AIR QUALITY AND LAND USE HANDBOOK: A COMMUNITY HEALTH PERSPECTIVE - In 2005 the California Environmental Protection Agency of the California Air Resources Board published this document, which is still used by many locales to guide judgements as to air quality risks connected with various land use policies. We urge you to look at the Summary and the specific recommendations. In particular, this study is most often used to justify decisions (such as the one made when Montgomery County Council passed the modified version of ZTA 12-07) to require a buffer zone of 300 feet between large gas stations and 'sensitive land uses'. What is not usually recognized is that the gas station that Costco proposes to site in Westfield Wheaton Mall is a mega gas station (some use the term hyper gas station): it will be dispensing nearly 4 times as much gas as what this California study defined as a large gas station. That is why the original version of ZTA 12-07 stipulated a 1000 foot buffer and why citizen activists were so disappointed when the Council capitulated to Costco's (and the County Executive's) pressure and reduced the buffer zone to only 300 feet.
Ambient Air Pollution: Health Hazards to Children - This article, published in the journal Pediatrics in 2004, recognized the danger to health - especially of children - posed by particulate air pollutants. It is a sad commentary on our decision-making processes that only now, after a decade of accumulating evidence, has the EPA issued more adequate regulatory guidlines on soot (a term often used to include microfine particles and other particulate pollutants). We urge you to, at a minimum, read the abstract at the beginning of this article.
TRAFFIC and PARKING
Traffic Impact Analysis - This is a useful, and readable, explanation of what is involved in analyzing the impact - on traffic/congestion - of any given land use. Such analyses are complex and subject to multiple 'conclusions'. But consider this: once a decision is made to allow a particular land use (such as Costco's proposed mega gas station), if that decision is a 'mistake', it is nearly impossible to 'fix' the mistake!
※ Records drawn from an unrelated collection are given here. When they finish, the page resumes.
Lemma quarantine_binds_unmatched_events_witness :
  ∃ e p, ei_id e = uuid 40 ∧ pi_id p = uuid 20
    ∧ event_inbox (s_db (snd ex_resolved)) = touch (uuid 10) (ei_id e) (resolved_event p) <$> event_inbox ex_quarantine_db.
Proof.
  destruct (quarantine_binds_unmatched_events ex_resolve None ex_quarantine_session (fst ex_resolved) (snd ex_resolved)
    ltac:(vm_compute; reflexivity) ex_quarantine_faithful ltac:(vm_compute; reflexivity))
    as (e & p & _ & He & _ & _ & _ & _ & Hp & Hi & _).
  exists e, p. split; [exact He|split; [exact Hp|exact Hi]].
Defined.
(* ===== verification/Deployment.v ===== *)
(** * Which tenant, definition and release a process runs under

    [security/tenancy.py], [processes/registry.py], [processes/compatibility.py],
    [extensions/runtime.py] and [adapters/registry.py]: the checks a worker makes
    before it acts for a process. *)

From stdpp Require Import base list strings sorting pretty.
From Stdlib Require Import ZArith Lia.
From S2P Require Import Prelude Python PyTime Json Digests Limits Contracts Definitions Schema Session.

#[local] Open Scope Z_scope.

(** ** [security/tenancy.py] *)

Definition require_tenant_deployment (tenant_id : UUID) (deployment_id : string) : Tx unit :=
  _ ← set_tenant_context tenant_id;
  row ← scalar (λ t : Tenant, eqb (tn_id t) tenant_id);
  match row with
  | None => tx_raise TenantUnavailable (str_uuid tenant_id)
  | Some t => tx_raise_if (negb (eqb (tn_deployment_id t) deployment_id)) TenantNotAuthorized
                (str_uuid tenant_id)
  end.

Definition require_active_tenant (tenant_id : UUID) (deployment_id : option string) : Tx unit :=
  _ ← set_tenant_context tenant_id;
  rows ← select (λ t : Tenant, eqb (tn_id t) tenant_id);
  row ← one_or_none rows;
  match row with
  | None => tx_raise TenantUnavailable (str_uuid tenant_id)
  | Some t =>
      _ ← tx_raise_if (match deployment_id with
                       | Some d => negb (eqb (tn_deployment_id t) d) | None => false end)
            TenantNotAuthorized (str_uuid tenant_id);
      tx_raise_if (negb (eqb (tn_status t) TS_ACTIVE)) TenantSuspended (str_uuid tenant_id)
  end.

(** The row an active tenant is checked against. *)
Lemma require_active_tenant_ok t dep s u s' :
  require_active_tenant t (Some dep) s = Ok (u, s') →
  s' = s <| s_tenant := Some t |> ∧
  ∃ row, row ∈ tenants (s_db s) ∧ tn_id row = t ∧ tn_status row = TS_ACTIVE ∧ tn_deployment_id row = dep.
Proof.
  intros H. unfold require_active_tenant in H.
  apply tx_bind_ok in H as ([] & ? & ->%set_tenant_context_ok & H).
  apply tx_bind_ok in H as (rows & ? & Hr & H).
  rewrite (select_run _ t) in Hr by (done || (intros ? Hx; by apply eqb_true in Hx)). injection Hr as <- <-.
  apply tx_bind_ok in H as (row & s2 & Ho & H).
  destruct (List.filter _ _) as [|r [|? ?]] eqn:E; cbn in Ho; [by tx_inv|apply mret_ok in Ho as [-> ->]|done].
  apply tx_bind_ok in H as ([] & ? & [Hd ->]%tx_raise_if_ok & [Ha ->]%tx_raise_if_ok).
  assert (r ∈ tenants (s_db s) ∧ tn_id r = t) as [Hin Hid].
  { assert (r ∈ List.filter (λ r, eqb (tn_id r) t) (tenants (s_db s))) as Hin.
    { change (r ∈ List.filter (λ r, eqb (tn_id r) t) (table (s_db s))). cbn in E |- *.
      rewrite E. apply list_elem_of_here. }
    apply elem_of_filter_bool in Hin as [?%eqb_true ?]. done. }
  split; [done|]. exists r. split_and!; try done.
  - by apply negb_false_iff, eqb_true in Ha.
  - by apply negb_false_iff, eqb_true in Hd.
Qed.

Definition require_authorized_tenant (tenant_id : UUID) (authorized_tenant_ids : option (list UUID))
  : result unit :=
  match authorized_tenant_ids with
  | Some ids => raise_if (negb (bool_decide (tenant_id ∈ ids))) TenantNotAuthorized (str_uuid tenant_id)
  | None => Ok tt
  end.

(** ** [processes/registry.py] *)

Definition ProcessDefinitionRegistry : Type := list (string * string * ProcessDefinition).

Definition identity_of (d : ProcessDefinition) : string * string := (pd_id d, pd_version d).

(** [repr] of a pair of names without quotes, backslashes or control characters. *)
Definition repr_pair (key : string * string) : string :=
  ("('" +:+ fst key +:+ "', '" +:+ snd key +:+ "')")%string.

(** [self._definitions.get(key)] *)
Definition registered (r : ProcessDefinitionRegistry) (key : string * string) : option ProcessDefinition :=
  snd <$> List.find (λ entry, eqb (fst entry) key) r.

(** [ProcessDefinitionRegistry.__init__] *)
Fixpoint register (definitions : list ProcessDefinition) (r : ProcessDefinitionRegistry)
  : result ProcessDefinitionRegistry :=
  match definitions with
  | [] => Ok r
  | d :: definitions =>
      _ ← raise_if (bool_decide (is_Some (registered r (identity_of d)))) DuplicateProcessDefinition
            ("duplicate process definition: " +:+ repr_pair (identity_of d));
      register definitions (r ++ [(identity_of d, d)])
  end.

(** [ProcessDefinitionRegistry.get] *)
Definition get_definition (r : ProcessDefinitionRegistry) (id version : string) : result ProcessDefinition :=
  match registered r (id, version) with
  | Some d => Ok d
  | None => raise LookupError ("unknown process definition: " +:+ repr_pair (id, version))
  end.

(** [sorted] on pairs of strings. *)
Definition pair_le (x y : string * string) : Prop :=
  (fst x ≠ fst y ∧ String.le (fst x) (fst y)) ∨ (fst x = fst y ∧ String.le (snd x) (snd y)).
#[export] Instance pair_le_dec x y : Decision (pair_le x y) := _.

(** [ProcessDefinitionRegistry.resolve_trigger] *)
Definition resolve_trigger (r : ProcessDefinitionRegistry) (event_type : string) (include_drafts : bool)
  : result (option ProcessDefinition) :=
  let enabled s := match s with PUBLISHED => true | DRAFT => include_drafts | RETIRED => false end in
  let candidates := List.filter (λ d, enabled (pd_status d)
                                      && bool_decide (event_type ∈ pd_trigger_events d)) (snd <$> r) in
  match candidates with
  | [] => Ok None
  | [d] => Ok (Some d)
  | _ => raise AmbiguousTrigger ("ambiguous trigger " +:+ event_type +:+ ": ["
           +:+ join_with ", " (repr_pair <$> merge_sort pair_le (identity_of <$> candidates)) +:+ "]")
  end.

(** ** [processes/compatibility.py] *)

Record DeploymentCompatibility := mkCompatibility {
  dc_client_pack_fingerprint : string;
  dc_extension_manifest_hash : string;
  dc_definition_fingerprints : list (string * string * string)
}.

Definition is_hex_char (c : Ascii.ascii) : bool :=
  (((48 <=? byte_val c) && (byte_val c <=? 57)) || ((97 <=? byte_val c) && (byte_val c <=? 102)))%N.

(** Sixty-four lowercase hexadecimal digits. *)
Definition is_sha256_hex (s : string) : bool := (py_len s =? 64)%nat && all_chars is_hex_char s.

(** [DeploymentCompatibility.__post_init__] *)
Definition compatibility_post_init (c : DeploymentCompatibility) : result unit :=
  raise_if (existsb (λ v, negb (is_sha256_hex v))
              (dc_client_pack_fingerprint c :: dc_extension_manifest_hash c
               :: (snd <$> dc_definition_fingerprints c))) ValueError
    "deployment compatibility fingerprints must be lowercase SHA-256 hex".

(** [DeploymentCompatibility.require_process] on the pins of a process row. *)
Definition require_process_pins (c : DeploymentCompatibility) (p : ProcessInstance) : result unit :=
  match List.find (λ entry, eqb (fst entry) (pi_process_type p, pi_definition_version p))
          (dc_definition_fingerprints c) with
  | None => raise DeploymentCompatibilityError
              "process definition is not present in the deployed client pack"
  | Some (_, expected_definition) =>
      let mismatches :=
        (if negb (eqb (pi_client_pack_fingerprint p) (dc_client_pack_fingerprint c))
         then ["client pack"%string] else []) ++
        (if negb (eqb (pi_extension_manifest_hash p) (dc_extension_manifest_hash c))
         then ["extension manifest"%string] else []) ++
        (if negb (eqb (pi_process_definition_fingerprint p) expected_definition)
         then ["process definition"%string] else []) in
      raise_if (nonempty mismatches) DeploymentCompatibilityError
        ("process compatibility pins do not match the deployed composition: "
         +:+ join_with ", " mismatches)
  end.

(** ** [extensions/runtime.py] *)

Record DeploymentRelease := mkRelease {
  dr_deployment_id : string;
  dr_build_id : string;
  dr_client_pack_fingerprint : string;
  dr_model_id : string;
  dr_release_fingerprint : string;
  dr_temporal_task_queue : string
}.

Definition lower_char (c : Ascii.ascii) : Ascii.ascii :=
  if ((65 <=? byte_val c) && (byte_val c <=? 90))%N then Ascii.ascii_of_N (byte_val c + 32) else c.
(** [str.lower] as far as the pattern below can tell: the letters A-Z and the Kelvin
    sign (U+212A) are the characters whose lowercase is in ASCII; any other
    character outside ASCII fails the pattern in either case. *)
Fixpoint lower (s : string) : string :=
  match s with
  | EmptyString => EmptyString
  | String a s1 =>
      match s1 with
      | String b (String c s3) =>
          if ((byte_val a =? 226) && (byte_val b =? 132) && (byte_val c =? 170))%N
          then String (Ascii.ascii_of_N 107) (lower s3)
          else String (lower_char a) (lower s1)
      | _ => String (lower_char a) (lower s1)
      end
  end.

(** The pattern [[a-z][a-z0-9-]{0,62}]. *)
Definition is_deployment_id (s : string) : bool :=
  match s with
  | EmptyString => false
  | String c s => is_lower c && (String.length s <=? 62)%nat
      && all_chars (λ c, is_lower c || ((48 <=? byte_val c) && (byte_val c <=? 57))%N
                         || (byte_val c =? 45)%N) s
  end.

Definition normalize_deployment_id (value : string) : result string :=
  let normalized := lower (strip value) in
  _ ← raise_if (negb (is_deployment_id normalized)) ValueError
        ("deployment ID must contain 1 to 63 lowercase letters, digits, or hyphens, "
         +:+ "starting with a letter");
  Ok normalized.

Section release.
(** The package's [__version__]. *)
Context (tiramisu_version : string).

(** [DeploymentRelease.__post_init__] *)
Definition make_release (deployment_id build_id client_pack_fingerprint model_id : string)
  : result DeploymentRelease :=
  deployment_id ← normalize_deployment_id deployment_id;
  _ ← raise_if (eqb deployment_id "unassigned"%string) ValueError
        "unassigned is reserved for legacy or unconfigured tenants";
  let build_id := strip build_id in
  let model_id := strip model_id in
  _ ← raise_if (is_empty build_id || (200 <? py_len build_id)%nat) ValueError
        "deployment build ID must contain 1 to 200 characters";
  _ ← raise_if (is_empty model_id || (200 <? py_len model_id)%nat) ValueError
        "deployment model ID must contain 1 to 200 characters";
  _ ← raise_if (negb (is_sha256_hex client_pack_fingerprint)) ValueError
        "client-pack fingerprint must be lowercase SHA-256 hex";
  let fingerprint := sha256_hex (dumps true (JObj
    [("schema_version", JInt 1); ("deployment_id", JStr deployment_id); ("build_id", JStr build_id);
     ("client_pack_fingerprint", JStr client_pack_fingerprint); ("model_id", JStr model_id);
     ("tiramisu_version", JStr tiramisu_version)]%string)) in
  Ok (mkRelease deployment_id build_id client_pack_fingerprint model_id fingerprint
        ("tiramisu." +:+ deployment_id +:+ "." +:+ fingerprint)).
End release.

(** [DeploymentRelease.require_client_pack] *)
Definition require_client_pack (r : DeploymentRelease) (fingerprint : string) : result unit :=
  raise_if (negb (eqb fingerprint (dr_client_pack_fingerprint r))) ValueError
    "deployment release and client pack fingerprints disagree".

(** [DeploymentRelease.require_process] on the pins of a process row. *)
Definition require_release_pins (r : DeploymentRelease) (p : ProcessInstance) : result unit :=
  let mismatches :=
    (if negb (eqb (pi_deployment_id p) (dr_deployment_id r)) then ["deployment"%string] else []) ++
    (if negb (eqb (pi_deployment_release_fingerprint p) (dr_release_fingerprint r))
     then ["deployment release"%string] else []) ++
    (if negb (eqb (pi_temporal_task_queue p) (dr_temporal_task_queue r))
     then ["Temporal task queue"%string] else []) in
  raise_if (nonempty mismatches) DeploymentCompatibilityError
    ("process deployment pins do not match the running release: " +:+ join_with ", " mismatches).

(** ** [adapters/registry.py] *)

(** What the kernel reads of an adapter; its calls are answered by the provider. *)
Record ActionAdapter := mkAdapter { ad_id : string; ad_guarantees_idempotency : bool }.

Definition ActionAdapterRegistry : Type := list (string * ActionAdapter).

(** [ActionAdapterRegistry.resolve] *)
Definition resolve_adapter (r : ActionAdapterRegistry) (action_type : string) : result ActionAdapter :=
  match assoc action_type r with
  | Some a => Ok a
  | None => raise LookupError ("no action adapter registered for: " +:+ action_type)
  end.
(* ===== verification/OutboxFacts.v ===== *)
(** * Facts about the outbox

    What the statements of a dispatcher change; the transition system of concurrent
    dispatchers, crashes, requeues and new messages; and its invariants: claims are
    exclusive, published messages are final, retries are bounded and delayed, and
    dead letters keep their evidence. *)

From stdpp Require Import base gmap list strings sets relations.
From Stdlib Require Import ZArith Lia.
From S2P Require Import Prelude Python PyTime Json Contracts Mailbox Continuation Schema Session Deployment Outbox.

#[local] Open Scope Z_scope.

(** ** The statements *)

Lemma found_exists {A B} (q : A → bool) (f : A → B) xs :
  bool_decide (is_Some (f <$> hd_error (List.filter q xs))) = existsb q xs.
Proof. induction xs as [|x xs IH]; cbn [List.filter existsb]; [done|]. by destruct (q x). Qed.

(** The rows after the holder of a claim wrote them. *)
Definition write_held (c : ClaimedMessage) (f : OutboxMessage → OutboxMessage) (m : OutboxMessage) : OutboxMessage :=
  if eqb (om_tenant_id m) (cm_tenant_id c) && holds c m then f m else m.
Definition with_outbox (f : OutboxMessage → OutboxMessage) (d : Db) : Db :=
  d <| outbox_messages := f <$> outbox_messages d |>.
Definition held (c : ClaimedMessage) (d : Db) : bool :=
  existsb (λ m, eqb (om_tenant_id m) (cm_tenant_id c) && holds c m) (outbox_messages d).
Definition _persist_action (g : Gateway) (k : TurnKey) (d : AgentDecision) (supersedes : option UUID)
    (a : ActionProposal) : Tx PersistedAction :=
  _ ← lift_result (rewrap_value_error ActionPersistenceConflict
        (require_action_parameters (ap_parameters a) "action parameters" DEFAULT_PLATFORM_SAFETY_LIMITS));
  let policy_decision := evaluate (gw_policy g) a in
  let status := initial_action_request_status (apd_outcome policy_decision) in
  now ← transaction_now;
  '(inserted_id, request) ← insert_and_read same_turn_key (new_request k a status supersedes now)
                              (is_turn_action k (ap_logical_action_key a));
  match request with
  | None => tx_raise ActionPersistenceConflict "action request identity could not be reserved"
  | Some request =>
      _ ← tx_raise_if (negb (eqb (ar_action_type request) (ap_action_type a))) ActionPersistenceConflict
            "logical action key was reused for another action type";
      _ ← tx_raise_if (negb (eqb (ar_supersedes_action_request_id request) supersedes))
            ActionPersistenceConflict "action revision lineage changed during replay";
      let payload_hash := action_payload_hash a in
      revision ← insert_new same_revision (λ id now, new_revision id k d a (ar_id request) now)
                   (is_first_revision k (ar_id request));
      _ ← tx_raise_if (match revision with Some v => negb (eqb (arv_payload_hash v) payload_hash)
                                      | None => true end)
            ActionPersistenceConflict "action revision identity was reused for another payload";
      stored_policy ← insert_new same_policy
                        (λ id now, new_policy_record id k policy_decision (ar_id request) now)
                        (is_first_policy k (ar_id request));
      match stored_policy with
      | None => tx_raise ActionPersistenceConflict "action policy decision was not persisted"
      | Some p =>
          '(approval_id, review_thread_id) ←
            match apr_outcome p with
            | REQUIRE_APPROVAL =>
                '(approval, thread) ← persist_approval k (ar_id request) payload_hash;
                mret (Some approval, Some thread)
            | _ => mret (None, None)
            end;
          _ ← tx_raise_if (bool_decide (is_Some inserted_id) && negb (eqb (ar_status request) status))
                ActionPersistenceConflict "new action request has an unexpected status";
          mret (mkPersisted (ar_id request) 1 payload_hash (apr_outcome p) (ar_status request)
                  approval_id review_thread_id)
      end
  end.

(** ** The decision *)

(** [matching_targets[0] if matching_targets else None] *)
Definition superseded (targets : list (UUID * string)) (used : list UUID) (action_type : string)
  : option UUID :=
  fst <$> List.find (λ rt, eqb (snd rt) action_type && negb (bool_decide (fst rt ∈ used))) targets.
Projected Congestion if Costco's Mega Gas Station Is Allowed to Open - download a PowerPoint presentation (text and pictures) explaining how the proposed siting and mode of operation of the gas station will create a great deal of congestion within the Mall, and how the effects of that congestion will impact the neighborhood.
A Web of Waivers and Exemptions Threatens Wheaton's Green Forested Buffer - The Audubon Naturalist Society blogged (January, 2012) its strong objection to the exemption granted Costco by a County establishment determined to have the mega gas station proposal go forward.
Anti-idling Regulations - Numerous studies have recognized the problems inherent in situations where cars/trucks idle for significant periods of time, thus spewing out increased levels of exhausts/pollutants. This site gives an overview of existing anti-idling regulations. A careful examination of such regulations reveals that they are too lenient and/or almost unenforceable.